In the data that follows, count the lines in which the word "specialize" occurs, and report that figure alone.

[[ TASK DATA, beginning ]]

(* ===== verification/ForkTree.v ===== *)
(** * The tree behind the pointers

    An inductive tree of pointers, the predicate that a heap represents it, the
    well-formedness invariant of the store, and the lemmas that let the
    fuelled pointer recursions of [ForkStore.v] and [ForkStore.v] be reasoned
    about by induction on the tree. *)

From S2P Require Import Prelude MathHelper Primitives SlotTime ForkTypes ForkStore.

(** ** Trees of pointers *)

Inductive tree : Type := TNode (p : ptr) (cs : list tree).

Definition tptr (t : tree) : ptr := match t with TNode p _ => p end.
Definition tchildren (t : tree) : list tree := match t with TNode _ cs => cs end.

Fixpoint tptrs (t : tree) : list ptr :=
  match t with TNode p cs => p :: flat_map tptrs cs end.

Fixpoint subtrees (t : tree) : list tree :=
  match t with TNode p cs => t :: flat_map subtrees cs end.

Fixpoint theight (t : tree) : nat :=
  match t with TNode _ cs => S (fold_right (λ c n, Nat.max (theight c) n) 0%nat cs) end.

Lemma tree_ind' (P : tree → Prop) :
  (∀ p cs, Forall P cs → P (TNode p cs)) → ∀ t, P t.
Proof.
  intros HP. fix IH 1. intros [p cs]. apply HP.
  induction cs as [|c cs IHcs]; [constructor|]. constructor; [apply IH|apply IHcs].
Qed.

(** The heap holds the tree: the children slices are the children's pointers. *)
Inductive repr (h : gmap ptr Node) : tree → Prop :=
| repr_node p cs nd :
    h !! p = Some nd → p ≠ nilptr → children nd = map tptr cs →
    Forall (repr h) cs → repr h (TNode p cs).

(** The parent links agree with the tree. *)
Definition parents_ok (h : gmap ptr Node) (t : tree) : Prop :=
  ∀ s c nd, s ∈ subtrees t → c ∈ tchildren s → h !! tptr c = Some nd → parent nd = tptr s.

(** ** The invariant of the store *)

Record wf (w : World) (t : tree) : Prop := {
  wf_root : treeRootNode (store (fc w)) = tptr t;
  wf_repr : repr (heap w) t;
  wf_nodup : NoDup (tptrs t);
  wf_parents : parents_ok (heap w) t;
  wf_top : ∀ nd, heap w !! tptr t = Some nd → parent nd = nilptr;
  wf_index : ∀ r p, nodeByRoot (store (fc w)) !! r = Some p ↔
                    p ∈ tptrs t ∧ ∃ nd, heap w !! p = Some nd ∧ root nd = r;
  wf_heap : ∀ p nd, heap w !! p = Some nd → p ≠ nilptr ∧ (p < nextPtr w)%nat;
}.

(** ** Lemmas *)

Lemma subtrees_self t : t ∈ subtrees t.
Proof. destruct t. cbn. constructor. Qed.

Lemma subtrees_ptr t s : s ∈ subtrees t → tptr s ∈ tptrs t.
Proof.
  revert s. induction t as [p cs IH] using tree_ind'. intros s.
  cbn. intros [->|Hs]%elem_of_cons; [cbn; constructor|].
  apply elem_of_flat_map in Hs as (c & Hc & Hs). right. apply elem_of_flat_map.
  exists c. split; [done|]. rewrite Forall_forall in IH. by apply IH.
Qed.

Lemma tptrs_subtree t p : p ∈ tptrs t → ∃ s, s ∈ subtrees t ∧ tptr s = p.
Proof.
  revert p. induction t as [q cs IH] using tree_ind'. intros p.
  cbn. intros [->|Hp]%elem_of_cons.
  { exists (TNode q cs). split; [constructor|done]. }
  apply elem_of_flat_map in Hp as (c & Hc & Hp).
  rewrite Forall_forall in IH. destruct (IH c Hc p Hp) as (s & Hs & <-).
  exists s. split; [|done]. right. apply elem_of_flat_map. eauto.
Qed.

Lemma subtrees_trans t s u : s ∈ subtrees t → u ∈ subtrees s → u ∈ subtrees t.
Proof.
  revert s. induction t as [p cs IH] using tree_ind'. intros s.
  cbn. intros [->|Hs]%elem_of_cons Hu; [done|].
  apply elem_of_flat_map in Hs as (c & Hc & Hs). right. apply elem_of_flat_map.
  rewrite Forall_forall in IH. eauto.
Qed.

Lemma subtrees_child t c : c ∈ tchildren t → c ∈ subtrees t.
Proof.
  destruct t as [p cs]. cbn. intros Hc. right. apply elem_of_flat_map.
  exists c. split; [done|apply subtrees_self].
Qed.

Lemma tptrs_sub t s p : s ∈ subtrees t → p ∈ tptrs s → p ∈ tptrs t.
Proof.
  intros Hs (u & Hu & <-)%tptrs_subtree. apply subtrees_ptr. by eapply subtrees_trans.
Qed.

Lemma tptr_in t : tptr t ∈ tptrs t.
Proof. destruct t. cbn. constructor. Qed.

#[export] Hint Resolve subtrees_self subtrees_ptr subtrees_trans subtrees_child tptrs_sub tptr_in : go.

Lemma NoDup_subtree t s : NoDup (tptrs t) → s ∈ subtrees t → NoDup (tptrs s).
Proof.
  revert s. induction t as [p cs IH] using tree_ind'. intros s Hnd.
  cbn. intros [->|Hs]%elem_of_cons; [done|].
  apply elem_of_flat_map in Hs as (c & Hc & Hs). cbn in Hnd. apply NoDup_cons in Hnd as [_ Hnd].
  rewrite Forall_forall in IH. apply (IH c Hc); [|done]. by eapply NoDup_flat_map.
Qed.

(** In a duplicate-free tree a pointer identifies its subtree. *)
Lemma subtree_unique t s1 s2 :
  NoDup (tptrs t) → s1 ∈ subtrees t → s2 ∈ subtrees t → tptr s1 = tptr s2 → s1 = s2.
Proof.
  revert s1 s2. induction t as [p cs IH] using tree_ind'. intros s1 s2 Hnd H1 H2 Heq.
  cbn in *. apply NoDup_cons in Hnd as [Hp Hnd].
  assert (∀ s, s ∈ flat_map subtrees cs → tptr s ∈ flat_map tptrs cs) as Hin.
  { intros s (c & Hc & Hs)%elem_of_flat_map. apply elem_of_flat_map. exists c.
    split; [done|by apply subtrees_ptr]. }
  apply elem_of_cons in H1 as [->|H1]; apply elem_of_cons in H2 as [->|H2]; [done|..].
  - exfalso. apply Hp. cbn in Heq. rewrite Heq. by apply Hin.
  - exfalso. apply Hp. cbn in Heq. rewrite <- Heq. by apply Hin.
  - apply elem_of_flat_map in H1 as (c1 & Hc1 & H1), H2 as (c2 & Hc2 & H2).
    assert (c1 = c2) as <-.
    { eapply (NoDup_flat_map_disjoint tptrs cs c1 c2 (tptr s1)); [done..|by apply subtrees_ptr|].
      rewrite Heq. by apply subtrees_ptr. }
    rewrite Forall_forall in IH. apply (IH c1 Hc1); [|done..]. by eapply NoDup_flat_map.
Qed.

Lemma repr_lookup h t : repr h t → ∃ nd, h !! tptr t = Some nd ∧ tptr t ≠ nilptr ∧
  children nd = map tptr (tchildren t).
Proof. inversion 1; subst. eauto. Qed.

Lemma repr_subtree h t s : repr h t → s ∈ subtrees t → repr h s.
Proof.
  revert s. induction t as [p cs IH] using tree_ind'. intros s Hr.
  cbn. intros [->|Hs]%elem_of_cons; [done|].
  apply elem_of_flat_map in Hs as (c & Hc & Hs). inversion Hr; subst.
  rewrite Forall_forall in *. eauto.
Qed.

Lemma repr_ptr h t p : repr h t → p ∈ tptrs t → ∃ nd, h !! p = Some nd ∧ p ≠ nilptr.
Proof.
  intros Hr (s & Hs & <-)%tptrs_subtree.
  destruct (repr_lookup h s) as (nd & ? & ? & _); [by eapply repr_subtree|eauto].
Qed.

(** Only the children slices of the tree's own nodes matter. *)
Lemma repr_frame h h' t :
  (∀ p, p ∈ tptrs t → children <$> h' !! p = children <$> h !! p) → repr h t → repr h' t.
Proof.
  induction t as [p cs IH] using tree_ind'. intros Hf Hr. inversion Hr as [??? Hp Hnil Hch Hcs]; subst.
  pose proof (Hf p ltac:(cbn; constructor)) as Hp'. rewrite Hp in Hp'. cbn in Hp'.
  destruct (h' !! p) as [nd'|] eqn:Hnd'; [|done]. cbn in Hp'. injection Hp' as Hp'.
  econstructor; [done|done|congruence|].
  rewrite Forall_forall in *. intros c Hc. apply IH; [done| |by apply Hcs].
  intros q Hq. apply Hf. cbn. right. apply elem_of_flat_map. eauto.
Qed.

Lemma theight_child t c : c ∈ tchildren t → (theight c < theight t)%nat.
Proof.
  destruct t as [p cs]. cbn. intros Hc. induction cs as [|d cs IH]; [set_solver|].
  apply elem_of_cons in Hc as [->|Hc]; cbn; [lia|]. specialize (IH Hc). lia.
Qed.

Lemma theight_length t : (theight t ≤ length (tptrs t))%nat.
Proof.
  induction t as [p cs IH] using tree_ind'. cbn.
  assert (fold_right (λ c n, Nat.max (theight c) n) 0%nat cs ≤ length (flat_map tptrs cs))%nat; [|lia].
  induction IH as [|c cs Hc _ IHcs]; [done|]. cbn. rewrite length_app. lia.
Qed.

Lemma NoDup_dom_length {A} (h : gmap nat A) l :
  NoDup l → (∀ p, p ∈ l → is_Some (h !! p)) → (length l ≤ size h)%nat.
Proof.
  intros Hnd Hl. rewrite <- size_dom.
  rewrite <- (size_list_to_set (C := gset nat) l) by done.
  apply subseteq_size. intros p Hp%elem_of_list_to_set. by apply elem_of_dom, Hl.
Qed.

(** The walk fuel bounds the height of every represented tree. *)
Lemma repr_fuel h t : repr h t → NoDup (tptrs t) → (theight t ≤ size h)%nat.
Proof.
  intros Hr Hnd. etransitivity; [apply theight_length|]. apply NoDup_dom_length; [done|].
  intros p Hp. destruct (repr_ptr h t p Hr Hp) as (nd & -> & _). eauto.
Qed.

Lemma lookupRoot_wf w t r p :
  wf w t → lookupRoot (store (fc w)) r = Some p ↔
           p ∈ tptrs t ∧ ∃ nd, heap w !! p = Some nd ∧ root nd = r.
Proof.
  intros Hwf. rewrite lookupRoot_Some, (wf_index w t Hwf).
  split; [naive_solver|]. intros (Hp & nd & Hnd & <-). split; [eauto|].
  by destruct (wf_heap w t Hwf p nd Hnd).
Qed.

(** ** The invariant depends on the links and roots only *)

Definition skeleton (nd : Node) : list ptr * ptr * Z := (children nd, parent nd, root nd).

Definition same_skeleton (h h' : gmap ptr Node) : Prop :=
  ∀ p, skeleton <$> h' !! p = skeleton <$> h !! p.

Lemma same_skeleton_trans h1 h2 h3 :
  same_skeleton h1 h2 → same_skeleton h2 h3 → same_skeleton h1 h3.
Proof. intros H1 H2 p. by rewrite H2, H1. Qed.

Lemma same_skeleton_lookup h h' p nd' :
  same_skeleton h h' → h' !! p = Some nd' →
  ∃ nd, h !! p = Some nd ∧ children nd = children nd' ∧ parent nd = parent nd' ∧ root nd = root nd'.
Proof.
  intros Hs Hp. specialize (Hs p). rewrite Hp in Hs. destruct (h !! p) as [nd|]; [|done].
  cbn in Hs. unfold skeleton in Hs. exists nd. naive_solver.
Qed.

Lemma same_skeleton_sym h h' : same_skeleton h h' → same_skeleton h' h.
Proof. intros Hs p. by rewrite Hs. Qed.

Lemma wf_same_skeleton w w' t :
  wf w t → same_skeleton (heap w) (heap w') → nextPtr w' = nextPtr w →
  treeRootNode (store (fc w')) = treeRootNode (store (fc w)) →
  nodeByRoot (store (fc w')) = nodeByRoot (store (fc w)) → wf w' t.
Proof.
  intros Hwf Hs Hn Ht Hi. pose proof (same_skeleton_sym _ _ Hs) as Hs'.
  constructor; rewrite ?Hn, ?Ht, ?Hi.
  - apply Hwf.
  - eapply repr_frame; [|apply (wf_repr w t Hwf)]. intros p _.
    destruct (heap w' !! p) as [nd'|] eqn:E.
    + destruct (same_skeleton_lookup _ _ p nd' Hs E) as (nd & -> & Hc & _). cbn. by rewrite Hc.
    + specialize (Hs p). rewrite E in Hs. by destruct (heap w !! p).
  - apply Hwf.
  - intros u c nd' Hu Hc Hnd'.
    destruct (same_skeleton_lookup _ _ _ _ Hs Hnd') as (nd & Hnd & _ & <- & _).
    by apply (wf_parents w t Hwf u c).
  - intros nd' Hnd'. destruct (same_skeleton_lookup _ _ _ _ Hs Hnd') as (nd & Hnd & _ & <- & _).
    by apply (wf_top w t Hwf).
  - intros r p. rewrite (wf_index w t Hwf). split; intros (Hp & nd & Hnd & <-); (split; [done|]).
    + destruct (same_skeleton_lookup _ _ _ _ Hs' Hnd) as (nd' & Hnd' & _ & _ & Hr). eauto.
    + destruct (same_skeleton_lookup _ _ _ _ Hs Hnd) as (nd' & Hnd' & _ & _ & Hr). eauto.
  - intros p nd' Hnd'. destruct (same_skeleton_lookup _ _ _ _ Hs Hnd') as (nd & Hnd & _).
    by apply (wf_heap w t Hwf p nd).
Qed.

(** ** An executable check of the invariant *)

Fixpoint reprb (h : gmap ptr Node) (t : tree) : bool :=
  match t with
  | TNode p cs =>
      match h !! p with
      | Some nd => negb (Nat.eqb p nilptr) && bool_decide (children nd = map tptr cs) &&
                   forallb (reprb h) cs
      | None => false
      end
  end.

Definition parentb (h : gmap ptr Node) (q : ptr) (c : tree) : bool :=
  match h !! tptr c with Some nd => Nat.eqb (parent nd) q | None => true end.

Definition wfb (w : World) (t : tree) : bool :=
  let h := heap w in
  let ix := nodeByRoot (store (fc w)) in
  Nat.eqb (treeRootNode (store (fc w))) (tptr t) &&
  reprb h t && bool_decide (NoDup (tptrs t)) &&
  forallb (λ s, forallb (parentb h (tptr s)) (tchildren s)) (subtrees t) &&
  parentb h nilptr t &&
  forallb (λ e, bool_decide (e.2 ∈ tptrs t) && bool_decide (root <$> h !! e.2 = Some e.1)) (map_to_list ix) &&
  forallb (λ p, match h !! p with Some nd => bool_decide (ix !! root nd = Some p) | None => true end) (tptrs t) &&
  forallb (λ e, negb (Nat.eqb e.1 nilptr) && Nat.ltb e.1 (nextPtr w)) (map_to_list h).

Lemma forallb_elem {A} (f : A → bool) l x : forallb f l = true → x ∈ l → f x = true.
Proof. intros Hf Hx. rewrite forallb_forall in Hf. by apply Hf, list_elem_of_In. Qed.

Lemma reprb_sound h t : reprb h t = true → repr h t.
Proof.
  induction t as [p cs IH] using tree_ind'. cbn. destruct (h !! p) as [nd|] eqn:E; [|done].
  rewrite !andb_true_iff, negb_true_iff, Nat.eqb_neq, bool_decide_eq_true.
  intros [[Hnil Hch] Hcs].
  econstructor; [done|done|done|]. rewrite Forall_forall in *. intros c Hc.
  by apply IH, (forallb_elem (reprb h) cs).
Qed.

Lemma wfb_sound w t : wfb w t = true → wf w t.
Proof.
  unfold wfb. rewrite !andb_true_iff. intros [[[[[[[H1 H2] H3] H4] H5] H6] H7] H8].
  constructor.
  - by apply Nat.eqb_eq.
  - by apply reprb_sound.
  - by apply bool_decide_eq_true in H3.
  - intros s c nd Hs Hc Hnd. pose proof (forallb_elem _ _ _ (forallb_elem _ _ _ H4 Hs) Hc) as Hp.
    unfold parentb in Hp. rewrite Hnd in Hp. by apply Nat.eqb_eq.
  - intros nd Hnd. unfold parentb in H5. rewrite Hnd in H5. by apply Nat.eqb_eq.
  - intros r p. split.
    + intros Hrp%elem_of_map_to_list. pose proof (forallb_elem _ _ _ H6 Hrp) as Hx. cbn in Hx. bprop.
      split; [done|]. destruct (heap w !! p) as [nd|]; [|done]. exists nd. naive_solver.
    + intros (Hp & nd & Hnd & <-). pose proof (forallb_elem _ _ _ H7 Hp) as Hx. cbn in Hx.
      rewrite Hnd in Hx. by bprop.
  - intros p nd Hp%elem_of_map_to_list. pose proof (forallb_elem _ _ _ H8 Hp) as Hx. cbn in Hx.
    apply andb_true_iff in Hx as [Hx1 Hx2]. apply negb_true_iff, Nat.eqb_neq in Hx1.
    apply Nat.ltb_lt in Hx2. done.
Qed.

[[ TASK DATA, end ]]

» **SOLVED PROBLEM**
3